As we walked Carmen got closer to me, whispering in my ear. "I hope they have your size, Annalise." Carmen smirks.

I simply roll my eyes at her comment, her words mean nothing to me. "That's a bit rich coming for you," why would I take shit from someone who has no respect for other people? I wouldn't. I didn't want conflict so I plastered a fake smile on my face, "But I'm sure they do, Carmen."

I had expected her to shut up after I had momentarily put her in her place, but she kept going. "Well.." She trailed off, acting as if she was weighing the facts. "They only carry sizes zero to five here, I know they have mine because I'm a four, but honey they don't carry sixes." She gave me a glare that turned into a devilish smile.

I smiled right back, pretending to be relieved.

I have a fast metabolism, and I'm very grateful for it.
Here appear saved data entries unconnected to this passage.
(** ** Creating volumes when no call fails *)

(** The tree after [p] was made if it was missing: a new directory, or what was
    there before, be it a directory or a regular file. *)
Definition ensure_dir (p : GoPath.path) (fs : fstree) : fstree :=
  match fs !! p with
  | Some _ => fs
  | None => <[p := NDir]> fs
  end.

(** The response that describes a volume. *)
Definition volume_of (hpc : hostPathController) (r : CreateVolumeRequest) (info : StoragePoolInfo)
    (st : Statfs_t) : Volume :=
  {| v_VolumeId := cv_Name r; v_CapacityBytes := roundDownCapacityPretty (st_capacity (fsStats st));
     v_VolumeContext := cv_Parameters r; v_ContentSource := cv_VolumeContentSource r;
     v_AccessibleTopology :=
       if Shared info then [] else [{| Segments := {[ TopologyKeyNode := NodeID (cfg hpc) ]} |}] |}.

(** ** Validation *)

Lemma validate_code req e :
  validateCreateVolumeRequest req = Some e → ∃ msg, e = StatusError InvalidArgument msg.
Proof.
  unfold validateCreateVolumeRequest. repeat case_match; intros; simplify_eq; by eexists.
Qed.

Lemma hasMountAccess_none caps :
  (∀ c, c ∈ caps → GetMount c = None) → hasMountAccess caps = false.
Proof.
  unfold hasMountAccess. induction caps as [|c caps IH] using rev_ind; intros Hn; [done|].
  rewrite foldl_snoc, Hn by set_solver. apply IH. set_solver.
Qed.

Lemma existsb_onNode_false node ts :
  (∀ s, s ∈ ts → default "" (Segments s !! TopologyKeyNode) ≠ node) → existsb (onNode node) ts = false.
Proof.
  induction ts as [|t ts IH]; intros Hs; [done|]. simpl. rewrite IH by set_solver.
  unfold onNode. rewrite bool_decide_eq_false_2 by (apply Hs; left). done.
Qed.

(** A request the controller accepts, for a pool it knows. *)
Record accepted (hpc : hostPathController) (r : CreateVolumeRequest) (info : StoragePoolInfo) : Prop := {
  acc_valid : validateCreateVolumeRequest (Some r) = None;
  acc_topology : validateCreateVolumeRequestTopology hpc r = None;
  acc_pool : StoragePools (cfg hpc) !! getStoragePoolNameFromMap (cv_Parameters r) = Some info;
  acc_name : valid_name (cv_Name r);
}.

Section create.
Context `{!Env}.

Lemma getVolumeDirCapacity_ok s st w :
  statfs (w_tick w) s = inr st →
  getVolumeDirCapacity s w = (Ret (roundDownCapacityPretty (st_capacity (fsStats st))), tickw w).
Proof.
  intros Hst. unfold getVolumeDirCapacity, getPVStats, fsInfo, bind, wrapErr, unix_Statfs, reads.
  by rewrite Hst.
Qed.

(** Up to the content source: the volume directory is there. *)
Lemma CreateVolume_run hpc r info st w :
  no_faults → accepted hpc r info → statfs (w_tick w) (Path info) = inr st →
  wf_fs (w_fs w) → w_fs w !! pool_root info = Some NDir →
  ∃ w1, w_fs w1 = ensure_dir (pool_root info ++ [cv_Name r]) (w_fs w) ∧
    w_mounts w1 = w_mounts w ∧ w_gauge w1 = w_gauge w ∧
    CreateVolume hpc (Some r) w =
      bind (populateVolume hpc (getStoragePoolNameFromMap (cv_Parameters r)) r)
        (λ _, ret (volume_of hpc r info st)) w1.
Proof.
  intros Hnf [Hval Htop Hpool Hname] Hst Hwf Hroot. unfold CreateVolume.
  rewrite Hval. erewrite !run_bind_ret by done. rewrite Htop. erewrite run_bind_ret by done.
  rewrite Hpool. erewrite run_bind_ret by by apply getVolumeDirCapacity_ok.
  assert (resolve (Join [Path info; cv_Name r]) = pool_root info ++ [cv_Name r]) as Hres
    by by apply resolve_Join.
  unfold ensure_dir. destruct (w_fs w !! (pool_root info ++ [cv_Name r])) as [x|] eqn:Hx.
  - erewrite run_bind_ret; [|eapply checkPathExist_found; [done|by apply Join_nonempty|by rewrite Hres]].
    by exists (tickw (tickw w)).
  - erewrite run_bind_ret; [|eapply checkPathExist_missing; [done|by apply Join_nonempty|by rewrite Hres|]].
    2: { rewrite Hres. by apply missing_errno_entry. }
    erewrite run_bind_ret. 2: { apply run_wrapErr_ret. unfold createVolumeDirectoryFunc.
      rewrite (MkdirAll_new _ (pool_root info) (cv_Name r)); [by apply mkdir_at_ok|done|by apply Join_nonempty|done..]. }
    eexists. split_and!; [..|reflexivity]; done.
Qed.

Lemma checkErr_ret e w u w' : checkErr e w = (Ret u, w') → e = None ∧ w' = w.
Proof. destruct e; [done|]. by intros [= _ <-]. Qed.

Lemma getVolumeDirCapacity_ret s w c w' :
  getVolumeDirCapacity s w = (Ret c, w') →
  ∃ st, statfs (w_tick w) s = inr st ∧ c = roundDownCapacityPretty (st_capacity (fsStats st)) ∧
    w' = tickw w.
Proof.
  unfold getVolumeDirCapacity, getPVStats, fsInfo, bind, wrapErr, unix_Statfs, reads.
  destruct (statfs (w_tick w) s) as [e|st]; [done|]. intros [= <- <-]. by exists st.
Qed.

(** What a reported success means, under any faults: the request was accepted,
    the directory was there or was made, and the content source was applied. *)
Lemma CreateVolume_ret_inv hpc r v w w' :
  valid_name (cv_Name r) → wf_fs (w_fs w) → CreateVolume hpc (Some r) w = (Ret v, w') →
  ∃ info st w1, accepted hpc r info ∧ statfs (w_tick w) (Path info) = inr st ∧
    v = volume_of hpc r info st ∧ wf_fs (w_fs w1) ∧ w_mounts w1 = w_mounts w ∧
    (∀ k, ¬ k `prefix_of` pool_root info ++ [cv_Name r] → w_fs w1 !! k = w_fs w !! k) ∧
    (∀ k x, w_fs w !! k = Some x → w_fs w1 !! k = Some x) ∧
    (w_fs w !! (pool_root info ++ [cv_Name r]) = None →
     w_fs w1 !! (pool_root info ++ [cv_Name r]) = Some NDir) ∧
    populateVolume hpc (getStoragePoolNameFromMap (cv_Parameters r)) r w1 = (Ret tt, w').
Proof.
  intros Hname Hwf Hrun. unfold CreateVolume in Hrun.
  bind_inv Hrun u0 w0 Hval. apply checkErr_ret in Hval as [Hval ->].
  bind_inv Hrun r' w0 Hr. injection Hr as <- <-.
  bind_inv Hrun u1 w0 Htop. apply checkErr_ret in Htop as [Htop ->].
  destruct (StoragePools (cfg hpc) !! _) as [info|] eqn:Hpool; [|done].
  bind_inv Hrun c w0 Hcap. apply getVolumeDirCapacity_ret in Hcap as (st&Hst&->&->).
  bind_inv Hrun b w0 Hex. bind_inv Hrun u3 w1 Hmk. bind_inv Hrun u2 w2 Hpop. destruct u2.
  injection Hrun as <- <-.
  assert (resolve (Join [Path info; cv_Name r]) = pool_root info ++ [cv_Name r]) as Hres
    by by apply resolve_Join.
  exists info, st, w1. split; [done|]. split; [done|]. split; [done|].
  destruct b.
  - apply checkPathExist_true in Hex as (->&_&Hx). rewrite Hres in Hx. injection Hmk as _ <-.
    split_and!; try done. intros Hnone. simpl in Hx. rewrite Hnone in Hx. by destruct Hx.
  - apply checkPathExist_false in Hex as ->. apply wrapErr_ret_inv in Hmk. destruct u3.
    destruct (MkdirAll_ret _ (tickw (tickw w)) _ Hwf Hmk) as (Hm&Hwf1&Hd&Hk&Hs). rewrite Hres in *.
    split_and!; try done. intros _. by apply Hd.
Qed.

(** A request without a snapshot source. *)
Definition plain (r : CreateVolumeRequest) : Prop :=
  ∀ s, cv_VolumeContentSource r ≠ Some (FromSnapshot (Some s)).

Lemma CreateVolume_plain hpc r info st w :
  no_faults → accepted hpc r info → plain r → statfs (w_tick w) (Path info) = inr st →
  wf_fs (w_fs w) → w_fs w !! pool_root info = Some NDir →
  ∃ w', CreateVolume hpc (Some r) w = (Ret (volume_of hpc r info st), w') ∧
    w_fs w' = ensure_dir (pool_root info ++ [cv_Name r]) (w_fs w) ∧ w_mounts w' = w_mounts w.
Proof.
  intros Hnf Hacc Hplain Hst Hwf Hroot.
  destruct (CreateVolume_run hpc r info st w) as (w1&Hfs&Hm&Hg&->); [done..|].
  exists w1. split; [|done]. unfold populateVolume.
  destruct (cv_VolumeContentSource r) as [[[s|]| |]|] eqn:Hs; try done.
  by destruct (Hplain s).
Qed.
End create.

(** A content source that was applied without an error was restored. *)
Lemma populate_restored `{!Env} hpc pool info p req id w w' :
  snapshotproviders hpc !! pool = Some p → StoragePools (cfg hpc) !! pool = Some info →
  cv_VolumeContentSource req = Some (FromSnapshot (Some id)) →
  populateVolume hpc pool req w = (Ret tt, w') →
  sp_RestoreSnapshot p id (Join [Path info; cv_Name req]) w = (Ret tt, w').
Proof.
  intros Hp Hpool Hcs. unfold populateVolume, restoreFromSnapshot, bind at 1, try.
  rewrite Hcs, Hp, (getPool_found _ _ _ Hpool).
  destruct (sp_RestoreSnapshot p id _ w) as [[[]|e|m] w1]; [done| |done].
  intros Hrun. by bind_inv Hrun u w2 Hdel.
Qed.

Lemma CreateVolume_statfs_error `{!Env} hpc r info en w :
  accepted hpc r info → statfs (w_tick w) (Path info) = inl en →
  CreateVolume hpc (Some r) w =
    (Fail (StatusError Internal ("Unable to determine capacity for volume " +:+ Base (Path info) +:+ ": "
                                 +:+ Error (Errno en))), tickw w).
Proof.
  intros [Hval Htop Hpool _] Hst. unfold CreateVolume. rewrite Hval. erewrite !run_bind_ret by done.
  rewrite Htop. erewrite run_bind_ret by done. rewrite Hpool.
  unfold bind at 1, getVolumeDirCapacity, getPVStats, fsInfo, wrapErr, unix_Statfs, bind, reads.
  by rewrite Hst.
Qed.

(** Only what lies strictly below [p] changes. *)
Definition fills (p : GoPath.path) (w w' : world) : Prop :=
  w_mounts w' = w_mounts w ∧ ∀ k, ¬ p `prefix_of` k ∨ k = p → w_fs w' !! k = w_fs w !! k.

#[export] Instance fills_preorder p : PreOrder (fills p).
Proof.
  split; [by intros w|]. intros w1 w2 w3 [Hm1 H1] [Hm2 H2]. split; [congruence|].
  intros k Hk. by rewrite H2, H1.
Qed.
#[export] Instance fills_tick p : TickInv (fills p).
Proof. by intros w. Qed.

Lemma fills_cp `{!Env} src dst : respects (fills (resolve dst)) (exec_cp src dst).
Proof.
  intros w. unfold exec_cp.
  pose proof (cp_frame (w_tick w) (w_fs w) (resolve src) (resolve dst)) as Hf.
  pose proof (cp_dst (w_tick w) (w_fs w) (resolve src) (resolve dst)) as Hd.
  destruct (cp _ _ _ _) as [[] fs']; (split; [done|]); intros k [Hk| ->]; simpl in *; auto.
Qed.

Lemma fills_restore `{!Env} rl id target :
  respects (fills (resolve target)) (RestoreSnapshot rl id target).
Proof. pose proof fills_cp. unfold RestoreSnapshot, reflinkCopy. respects_tac. Qed.

(** A failed restore: the volume is removed, the rest of the tree is as before. *)
Lemma populateVolume_failed `{!Env} hpc rl pool info req w e w' :
  no_faults → StoragePools (cfg hpc) !! pool = Some info → valid_name (cv_Name req) →
  snapshotproviders hpc !! pool = Some (reflinkProvider rl) → wf_fs (w_fs w) →
  w_fs w !! (pool_root info ++ [cv_Name req]) = Some NDir →
  mounts_below (pool_root info ++ [cv_Name req]) (w_mounts w) = [] →
  populateVolume hpc pool req w = (Fail e, w') →
  (∀ k, w_fs w' !! k = if decide (pool_root info ++ [cv_Name req] `prefix_of` k) then None else w_fs w !! k)
  ∧ w_mounts w' = w_mounts w.
Proof.
  intros Hnf Hpool Hname Hprov Hwf Hdir Hmnt. unfold populateVolume, restoreFromSnapshot.
  rewrite Hprov, (getPool_found _ _ _ Hpool). simpl.
  destruct (cv_VolumeContentSource req) as [[[id|]| |]|]; try done.
  unfold bind at 1, try at 1.
  pose proof (fills_restore rl id (Join [Path info; cv_Name req]) w) as [Hm Hk].
  rewrite resolve_Join in Hk by done. fold (pool_root info) in Hk.
  destruct (RestoreSnapshot _ _ _ w) as [[[]|e1|p] w1]; try done. simpl in *.
  erewrite run_bind_ret.
  2: { apply run_wrapErr_ret, Utils_DeleteVolume_ok; fold (pool_root info);
         [done..|by rewrite Hk by auto|by rewrite Hm]. }
  intros [= <- <-]. simpl. split; [|done]. intros k. rewrite lookup_rm_tree.
  fold (pool_root info). case_decide; auto.
Qed.

(** ** Trees with one more directory *)

Lemma lookup_ensure_dir p fs : is_Some (ensure_dir p fs !! p).
Proof.
  unfold ensure_dir. destruct (fs !! p) eqn:Hp; [by rewrite Hp|]. rewrite lookup_insert_eq. by eexists.
Qed.

Lemma lookup_ensure_dir_old p fs k x : fs !! k = Some x → ensure_dir p fs !! k = Some x.
Proof.
  intros Hk. unfold ensure_dir. destruct (fs !! p) eqn:Hp; [done|].
  rewrite lookup_insert_ne; [done|]. intros ->. congruence.
Qed.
I never had babyfat when I was younger and when I grew I slimmed out. I know that I'm lucky because of this, not everyone has it, so I never take that for granted nor do I ever usually point it out.

But Carmen, she really pushes my buttons. And her still going, she just clicked self-destruct. "That's a relief to hear Carmen, because now I know they carry my size: I'm a zero." Her eyes widened at my words, she clearly didn't expect me to be a zero. "But if it's true and they only carry sizes zero through five, we might have to try the other bridal shop for you."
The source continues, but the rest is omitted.